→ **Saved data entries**

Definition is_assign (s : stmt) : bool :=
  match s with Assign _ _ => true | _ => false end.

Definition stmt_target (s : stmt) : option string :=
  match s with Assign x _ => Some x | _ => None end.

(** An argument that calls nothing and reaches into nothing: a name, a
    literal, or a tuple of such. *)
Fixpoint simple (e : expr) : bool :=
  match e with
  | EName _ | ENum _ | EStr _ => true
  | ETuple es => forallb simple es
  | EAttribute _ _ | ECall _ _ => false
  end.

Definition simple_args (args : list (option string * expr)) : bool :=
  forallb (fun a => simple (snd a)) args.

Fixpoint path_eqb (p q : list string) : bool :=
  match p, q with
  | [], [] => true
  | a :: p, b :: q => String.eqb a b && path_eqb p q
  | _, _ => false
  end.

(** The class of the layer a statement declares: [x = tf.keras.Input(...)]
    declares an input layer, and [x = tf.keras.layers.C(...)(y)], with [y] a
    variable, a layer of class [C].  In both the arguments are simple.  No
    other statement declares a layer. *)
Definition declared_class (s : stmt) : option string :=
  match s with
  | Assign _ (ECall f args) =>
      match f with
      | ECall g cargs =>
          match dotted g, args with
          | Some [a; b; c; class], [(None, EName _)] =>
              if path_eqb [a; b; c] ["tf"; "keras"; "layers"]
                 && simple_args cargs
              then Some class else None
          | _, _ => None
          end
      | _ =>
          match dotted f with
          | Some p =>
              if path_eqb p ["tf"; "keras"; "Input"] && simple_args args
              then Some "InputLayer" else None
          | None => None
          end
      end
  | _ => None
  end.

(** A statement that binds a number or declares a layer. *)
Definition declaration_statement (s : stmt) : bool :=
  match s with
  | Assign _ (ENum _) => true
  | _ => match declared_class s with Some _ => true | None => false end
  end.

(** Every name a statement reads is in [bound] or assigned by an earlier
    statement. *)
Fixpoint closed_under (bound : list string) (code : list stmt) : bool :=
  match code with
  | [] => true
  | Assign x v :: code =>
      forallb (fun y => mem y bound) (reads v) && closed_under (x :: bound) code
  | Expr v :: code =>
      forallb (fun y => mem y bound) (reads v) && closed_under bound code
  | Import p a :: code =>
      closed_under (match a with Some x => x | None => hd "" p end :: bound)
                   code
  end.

...

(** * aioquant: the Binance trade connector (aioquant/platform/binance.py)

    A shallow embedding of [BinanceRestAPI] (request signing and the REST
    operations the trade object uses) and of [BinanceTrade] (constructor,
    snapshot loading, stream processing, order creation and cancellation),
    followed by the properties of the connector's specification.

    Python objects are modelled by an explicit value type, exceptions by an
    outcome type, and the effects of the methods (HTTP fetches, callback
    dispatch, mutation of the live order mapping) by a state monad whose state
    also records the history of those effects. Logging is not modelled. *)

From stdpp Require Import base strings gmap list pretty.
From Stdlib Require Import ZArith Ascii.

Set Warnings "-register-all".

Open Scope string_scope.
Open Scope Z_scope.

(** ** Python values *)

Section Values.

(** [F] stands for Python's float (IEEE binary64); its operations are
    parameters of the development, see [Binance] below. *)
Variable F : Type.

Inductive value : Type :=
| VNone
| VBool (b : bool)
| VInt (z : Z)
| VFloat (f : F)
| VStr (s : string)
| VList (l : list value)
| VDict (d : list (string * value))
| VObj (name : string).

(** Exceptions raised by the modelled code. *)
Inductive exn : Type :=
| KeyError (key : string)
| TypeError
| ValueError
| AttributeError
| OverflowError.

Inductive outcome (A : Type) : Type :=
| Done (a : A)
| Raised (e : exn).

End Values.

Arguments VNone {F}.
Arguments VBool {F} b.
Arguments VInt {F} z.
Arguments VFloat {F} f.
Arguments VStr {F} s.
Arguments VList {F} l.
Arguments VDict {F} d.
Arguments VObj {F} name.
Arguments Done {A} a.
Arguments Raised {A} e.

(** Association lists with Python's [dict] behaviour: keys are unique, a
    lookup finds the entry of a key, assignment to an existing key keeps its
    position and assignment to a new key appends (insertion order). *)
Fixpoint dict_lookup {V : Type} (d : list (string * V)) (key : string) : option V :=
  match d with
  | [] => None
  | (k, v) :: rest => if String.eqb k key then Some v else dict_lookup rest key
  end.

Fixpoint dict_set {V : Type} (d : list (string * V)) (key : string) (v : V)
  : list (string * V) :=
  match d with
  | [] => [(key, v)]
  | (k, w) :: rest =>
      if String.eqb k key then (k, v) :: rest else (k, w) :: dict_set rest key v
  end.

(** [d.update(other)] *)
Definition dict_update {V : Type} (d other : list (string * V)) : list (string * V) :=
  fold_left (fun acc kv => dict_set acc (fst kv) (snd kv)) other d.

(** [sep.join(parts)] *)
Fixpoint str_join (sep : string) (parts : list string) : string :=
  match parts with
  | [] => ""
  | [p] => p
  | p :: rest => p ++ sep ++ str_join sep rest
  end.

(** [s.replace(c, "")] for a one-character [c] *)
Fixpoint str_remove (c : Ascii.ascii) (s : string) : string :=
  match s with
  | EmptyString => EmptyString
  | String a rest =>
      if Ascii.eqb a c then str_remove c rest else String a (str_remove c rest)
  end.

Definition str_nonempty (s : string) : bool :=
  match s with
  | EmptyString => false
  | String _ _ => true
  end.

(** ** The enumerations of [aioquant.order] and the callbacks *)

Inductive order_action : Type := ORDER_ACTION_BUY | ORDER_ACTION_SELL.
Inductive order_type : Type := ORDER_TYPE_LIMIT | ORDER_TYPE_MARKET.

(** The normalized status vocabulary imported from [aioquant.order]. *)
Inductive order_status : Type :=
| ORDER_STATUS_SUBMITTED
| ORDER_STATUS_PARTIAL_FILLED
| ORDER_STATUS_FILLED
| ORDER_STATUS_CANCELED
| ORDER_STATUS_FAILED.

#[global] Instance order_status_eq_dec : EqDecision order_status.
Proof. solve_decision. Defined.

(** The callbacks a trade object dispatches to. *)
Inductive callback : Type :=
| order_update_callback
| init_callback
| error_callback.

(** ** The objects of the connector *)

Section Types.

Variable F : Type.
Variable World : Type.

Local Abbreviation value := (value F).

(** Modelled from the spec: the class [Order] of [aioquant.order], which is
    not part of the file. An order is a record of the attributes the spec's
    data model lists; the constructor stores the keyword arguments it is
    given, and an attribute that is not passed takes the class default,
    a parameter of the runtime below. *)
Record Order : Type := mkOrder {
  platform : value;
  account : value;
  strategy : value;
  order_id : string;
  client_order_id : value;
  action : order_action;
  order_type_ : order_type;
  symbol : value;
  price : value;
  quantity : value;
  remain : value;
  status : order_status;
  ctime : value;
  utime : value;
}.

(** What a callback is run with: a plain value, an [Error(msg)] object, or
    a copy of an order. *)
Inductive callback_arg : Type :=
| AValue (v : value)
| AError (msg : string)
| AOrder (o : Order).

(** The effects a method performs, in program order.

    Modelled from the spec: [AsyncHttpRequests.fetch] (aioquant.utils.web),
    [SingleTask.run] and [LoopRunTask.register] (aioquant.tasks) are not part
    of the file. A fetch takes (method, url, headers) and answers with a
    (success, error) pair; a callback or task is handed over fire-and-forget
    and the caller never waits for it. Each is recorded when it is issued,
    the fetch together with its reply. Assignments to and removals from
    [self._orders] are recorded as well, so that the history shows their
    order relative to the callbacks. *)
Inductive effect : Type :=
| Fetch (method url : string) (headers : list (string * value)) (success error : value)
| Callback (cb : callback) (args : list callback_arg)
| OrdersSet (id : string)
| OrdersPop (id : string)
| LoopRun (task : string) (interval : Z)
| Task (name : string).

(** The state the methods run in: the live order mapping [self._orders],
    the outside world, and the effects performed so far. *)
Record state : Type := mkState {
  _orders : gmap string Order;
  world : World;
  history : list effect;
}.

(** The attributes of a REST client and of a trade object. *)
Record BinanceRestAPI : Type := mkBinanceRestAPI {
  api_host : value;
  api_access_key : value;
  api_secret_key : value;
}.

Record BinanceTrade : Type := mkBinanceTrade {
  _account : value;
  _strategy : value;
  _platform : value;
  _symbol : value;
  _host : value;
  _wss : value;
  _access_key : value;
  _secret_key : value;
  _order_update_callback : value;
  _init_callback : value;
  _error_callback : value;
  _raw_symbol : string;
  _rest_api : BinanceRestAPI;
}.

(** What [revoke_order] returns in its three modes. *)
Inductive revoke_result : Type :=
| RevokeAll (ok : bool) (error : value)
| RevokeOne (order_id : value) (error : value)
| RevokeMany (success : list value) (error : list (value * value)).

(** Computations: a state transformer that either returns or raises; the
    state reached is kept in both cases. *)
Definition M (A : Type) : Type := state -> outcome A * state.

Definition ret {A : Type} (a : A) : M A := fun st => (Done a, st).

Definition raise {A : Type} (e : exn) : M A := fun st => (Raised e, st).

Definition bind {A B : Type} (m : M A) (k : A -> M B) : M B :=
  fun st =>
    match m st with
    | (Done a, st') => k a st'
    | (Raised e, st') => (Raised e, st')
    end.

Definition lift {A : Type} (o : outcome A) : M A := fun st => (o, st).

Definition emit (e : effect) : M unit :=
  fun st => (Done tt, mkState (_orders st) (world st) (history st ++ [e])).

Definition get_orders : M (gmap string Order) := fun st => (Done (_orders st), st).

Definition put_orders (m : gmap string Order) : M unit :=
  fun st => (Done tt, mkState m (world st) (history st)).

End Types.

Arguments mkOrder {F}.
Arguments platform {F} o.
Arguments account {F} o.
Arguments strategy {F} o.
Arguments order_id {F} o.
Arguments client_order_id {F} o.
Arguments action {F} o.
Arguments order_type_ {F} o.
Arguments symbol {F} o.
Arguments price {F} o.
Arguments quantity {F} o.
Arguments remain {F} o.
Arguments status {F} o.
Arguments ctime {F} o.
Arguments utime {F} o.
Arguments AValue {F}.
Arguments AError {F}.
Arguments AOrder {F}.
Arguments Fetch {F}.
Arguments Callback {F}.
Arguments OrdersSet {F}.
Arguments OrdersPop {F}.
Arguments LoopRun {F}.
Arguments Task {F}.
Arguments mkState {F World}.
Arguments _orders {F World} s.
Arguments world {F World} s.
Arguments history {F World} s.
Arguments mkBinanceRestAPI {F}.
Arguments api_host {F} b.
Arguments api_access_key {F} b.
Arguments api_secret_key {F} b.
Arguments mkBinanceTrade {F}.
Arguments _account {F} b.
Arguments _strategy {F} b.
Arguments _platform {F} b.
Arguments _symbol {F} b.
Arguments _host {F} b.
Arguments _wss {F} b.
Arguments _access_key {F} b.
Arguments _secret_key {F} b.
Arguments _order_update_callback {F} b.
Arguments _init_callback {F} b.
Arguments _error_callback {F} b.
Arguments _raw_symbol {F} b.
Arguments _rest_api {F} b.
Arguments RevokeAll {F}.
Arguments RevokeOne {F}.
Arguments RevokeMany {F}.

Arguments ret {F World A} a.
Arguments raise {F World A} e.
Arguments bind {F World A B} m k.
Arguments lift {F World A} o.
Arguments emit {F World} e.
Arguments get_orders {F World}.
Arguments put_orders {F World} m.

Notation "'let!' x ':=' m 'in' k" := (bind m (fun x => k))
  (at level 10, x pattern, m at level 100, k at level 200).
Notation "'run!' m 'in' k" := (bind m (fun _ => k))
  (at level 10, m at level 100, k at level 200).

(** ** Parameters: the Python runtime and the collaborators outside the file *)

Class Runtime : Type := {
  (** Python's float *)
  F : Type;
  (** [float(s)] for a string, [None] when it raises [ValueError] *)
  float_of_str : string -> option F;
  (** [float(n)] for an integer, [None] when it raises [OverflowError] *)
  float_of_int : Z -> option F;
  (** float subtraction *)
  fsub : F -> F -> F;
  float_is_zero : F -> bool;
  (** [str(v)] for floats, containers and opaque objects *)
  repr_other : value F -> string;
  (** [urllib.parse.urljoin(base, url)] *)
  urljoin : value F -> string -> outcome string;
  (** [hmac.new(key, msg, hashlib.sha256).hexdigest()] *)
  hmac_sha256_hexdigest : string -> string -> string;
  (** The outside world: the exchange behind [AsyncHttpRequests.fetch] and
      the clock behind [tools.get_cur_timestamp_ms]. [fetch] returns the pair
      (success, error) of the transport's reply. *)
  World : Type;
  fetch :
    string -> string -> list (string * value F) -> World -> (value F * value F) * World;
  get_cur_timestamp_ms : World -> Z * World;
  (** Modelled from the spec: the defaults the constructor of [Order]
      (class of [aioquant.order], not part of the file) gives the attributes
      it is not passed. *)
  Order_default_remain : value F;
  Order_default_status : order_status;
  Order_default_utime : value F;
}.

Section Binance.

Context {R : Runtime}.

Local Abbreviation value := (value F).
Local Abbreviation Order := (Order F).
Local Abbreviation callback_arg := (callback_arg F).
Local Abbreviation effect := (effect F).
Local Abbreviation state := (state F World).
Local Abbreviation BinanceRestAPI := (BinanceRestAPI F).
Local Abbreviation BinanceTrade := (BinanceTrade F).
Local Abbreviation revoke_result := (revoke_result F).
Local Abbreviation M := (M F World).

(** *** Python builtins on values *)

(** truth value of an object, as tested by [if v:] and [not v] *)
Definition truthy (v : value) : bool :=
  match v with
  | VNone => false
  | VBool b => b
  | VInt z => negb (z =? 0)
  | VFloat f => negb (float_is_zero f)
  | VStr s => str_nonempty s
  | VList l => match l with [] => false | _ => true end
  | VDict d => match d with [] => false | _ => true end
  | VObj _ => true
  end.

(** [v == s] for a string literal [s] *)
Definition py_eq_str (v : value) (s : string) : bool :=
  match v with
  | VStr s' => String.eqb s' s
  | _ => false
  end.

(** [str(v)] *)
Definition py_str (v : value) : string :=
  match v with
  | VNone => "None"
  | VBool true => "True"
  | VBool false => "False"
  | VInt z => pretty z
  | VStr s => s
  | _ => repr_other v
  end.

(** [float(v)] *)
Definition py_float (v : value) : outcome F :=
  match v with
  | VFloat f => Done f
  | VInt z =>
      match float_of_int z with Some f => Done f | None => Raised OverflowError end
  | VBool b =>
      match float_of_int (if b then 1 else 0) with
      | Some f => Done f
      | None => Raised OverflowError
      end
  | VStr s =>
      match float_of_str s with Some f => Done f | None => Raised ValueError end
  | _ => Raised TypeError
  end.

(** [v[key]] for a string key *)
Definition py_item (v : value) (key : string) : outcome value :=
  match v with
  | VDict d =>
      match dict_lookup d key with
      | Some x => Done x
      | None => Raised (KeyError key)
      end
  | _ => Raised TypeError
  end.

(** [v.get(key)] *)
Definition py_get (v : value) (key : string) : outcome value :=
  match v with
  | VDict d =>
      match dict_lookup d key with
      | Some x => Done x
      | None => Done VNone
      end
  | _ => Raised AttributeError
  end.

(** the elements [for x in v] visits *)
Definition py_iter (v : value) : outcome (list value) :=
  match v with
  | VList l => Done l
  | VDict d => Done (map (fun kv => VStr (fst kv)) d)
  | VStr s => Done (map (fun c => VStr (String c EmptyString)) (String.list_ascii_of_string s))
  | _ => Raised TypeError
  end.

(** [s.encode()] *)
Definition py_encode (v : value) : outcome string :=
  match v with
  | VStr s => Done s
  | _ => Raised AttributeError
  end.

---

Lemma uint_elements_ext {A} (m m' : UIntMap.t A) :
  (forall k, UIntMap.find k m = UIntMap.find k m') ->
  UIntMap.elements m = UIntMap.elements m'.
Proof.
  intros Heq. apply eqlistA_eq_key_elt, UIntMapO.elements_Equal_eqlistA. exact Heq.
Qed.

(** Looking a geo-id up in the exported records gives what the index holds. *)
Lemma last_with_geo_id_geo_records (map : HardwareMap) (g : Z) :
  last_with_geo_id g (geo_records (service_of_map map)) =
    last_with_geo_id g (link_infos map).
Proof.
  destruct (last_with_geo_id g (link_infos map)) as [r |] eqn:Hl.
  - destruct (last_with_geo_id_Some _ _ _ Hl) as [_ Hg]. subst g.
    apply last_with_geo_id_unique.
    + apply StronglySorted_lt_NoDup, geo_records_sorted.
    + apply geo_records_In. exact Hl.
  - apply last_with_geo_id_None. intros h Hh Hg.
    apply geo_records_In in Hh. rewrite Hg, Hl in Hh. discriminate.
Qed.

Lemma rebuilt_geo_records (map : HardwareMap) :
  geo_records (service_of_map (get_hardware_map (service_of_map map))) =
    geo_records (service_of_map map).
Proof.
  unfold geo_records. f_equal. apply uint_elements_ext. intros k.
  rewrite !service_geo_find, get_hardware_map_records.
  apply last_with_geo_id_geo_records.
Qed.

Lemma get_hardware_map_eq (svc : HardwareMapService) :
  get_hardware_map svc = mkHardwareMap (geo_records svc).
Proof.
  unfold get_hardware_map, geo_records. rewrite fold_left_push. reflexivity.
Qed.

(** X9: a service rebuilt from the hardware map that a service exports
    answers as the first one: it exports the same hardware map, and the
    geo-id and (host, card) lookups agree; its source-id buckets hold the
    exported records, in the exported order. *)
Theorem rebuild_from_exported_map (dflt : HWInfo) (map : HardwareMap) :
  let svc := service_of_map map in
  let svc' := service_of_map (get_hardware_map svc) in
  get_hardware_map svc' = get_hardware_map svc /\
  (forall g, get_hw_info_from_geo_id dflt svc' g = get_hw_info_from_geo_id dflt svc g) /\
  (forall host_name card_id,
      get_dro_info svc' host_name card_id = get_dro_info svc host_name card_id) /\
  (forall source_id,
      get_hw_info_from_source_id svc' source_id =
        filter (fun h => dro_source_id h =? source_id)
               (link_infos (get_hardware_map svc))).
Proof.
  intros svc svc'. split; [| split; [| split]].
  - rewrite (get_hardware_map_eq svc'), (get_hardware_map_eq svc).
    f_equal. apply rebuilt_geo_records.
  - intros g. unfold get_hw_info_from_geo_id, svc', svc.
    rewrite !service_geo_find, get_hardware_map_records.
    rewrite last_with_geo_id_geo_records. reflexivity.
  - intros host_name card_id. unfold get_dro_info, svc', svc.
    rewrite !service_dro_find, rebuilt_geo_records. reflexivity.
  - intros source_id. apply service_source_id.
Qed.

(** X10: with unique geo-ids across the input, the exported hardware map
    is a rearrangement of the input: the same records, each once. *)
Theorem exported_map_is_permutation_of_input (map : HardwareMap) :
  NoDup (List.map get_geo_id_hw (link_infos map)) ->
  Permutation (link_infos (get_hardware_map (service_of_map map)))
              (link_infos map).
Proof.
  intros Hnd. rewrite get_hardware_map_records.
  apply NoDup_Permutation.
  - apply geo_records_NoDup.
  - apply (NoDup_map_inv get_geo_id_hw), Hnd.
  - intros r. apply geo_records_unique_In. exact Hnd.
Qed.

→ **To do**
Transcribe each line of the data above, unaltered, from the one where "geo_records_In. exact Hl." appears to the one where "intros svc svc'." appears, inclusive of both.

→ **Reply to the task**
    + apply geo_records_In. exact Hl.
  - apply last_with_geo_id_None. intros h Hh Hg.
    apply geo_records_In in Hh. rewrite Hg, Hl in Hh. discriminate.
Qed.

Lemma rebuilt_geo_records (map : HardwareMap) :
  geo_records (service_of_map (get_hardware_map (service_of_map map))) =
    geo_records (service_of_map map).
Proof.
  unfold geo_records. f_equal. apply uint_elements_ext. intros k.
  rewrite !service_geo_find, get_hardware_map_records.
  apply last_with_geo_id_geo_records.
Qed.

Lemma get_hardware_map_eq (svc : HardwareMapService) :
  get_hardware_map svc = mkHardwareMap (geo_records svc).
Proof.
  unfold get_hardware_map, geo_records. rewrite fold_left_push. reflexivity.
Qed.

(** X9: a service rebuilt from the hardware map that a service exports
    answers as the first one: it exports the same hardware map, and the
    geo-id and (host, card) lookups agree; its source-id buckets hold the
    exported records, in the exported order. *)
Theorem rebuild_from_exported_map (dflt : HWInfo) (map : HardwareMap) :
  let svc := service_of_map map in
  let svc' := service_of_map (get_hardware_map svc) in
  get_hardware_map svc' = get_hardware_map svc /\
  (forall g, get_hw_info_from_geo_id dflt svc' g = get_hw_info_from_geo_id dflt svc g) /\
  (forall host_name card_id,
      get_dro_info svc' host_name card_id = get_dro_info svc host_name card_id) /\
  (forall source_id,
      get_hw_info_from_source_id svc' source_id =
        filter (fun h => dro_source_id h =? source_id)
               (link_infos (get_hardware_map svc))).
Proof.
  intros svc svc'. split; [| split; [| split]].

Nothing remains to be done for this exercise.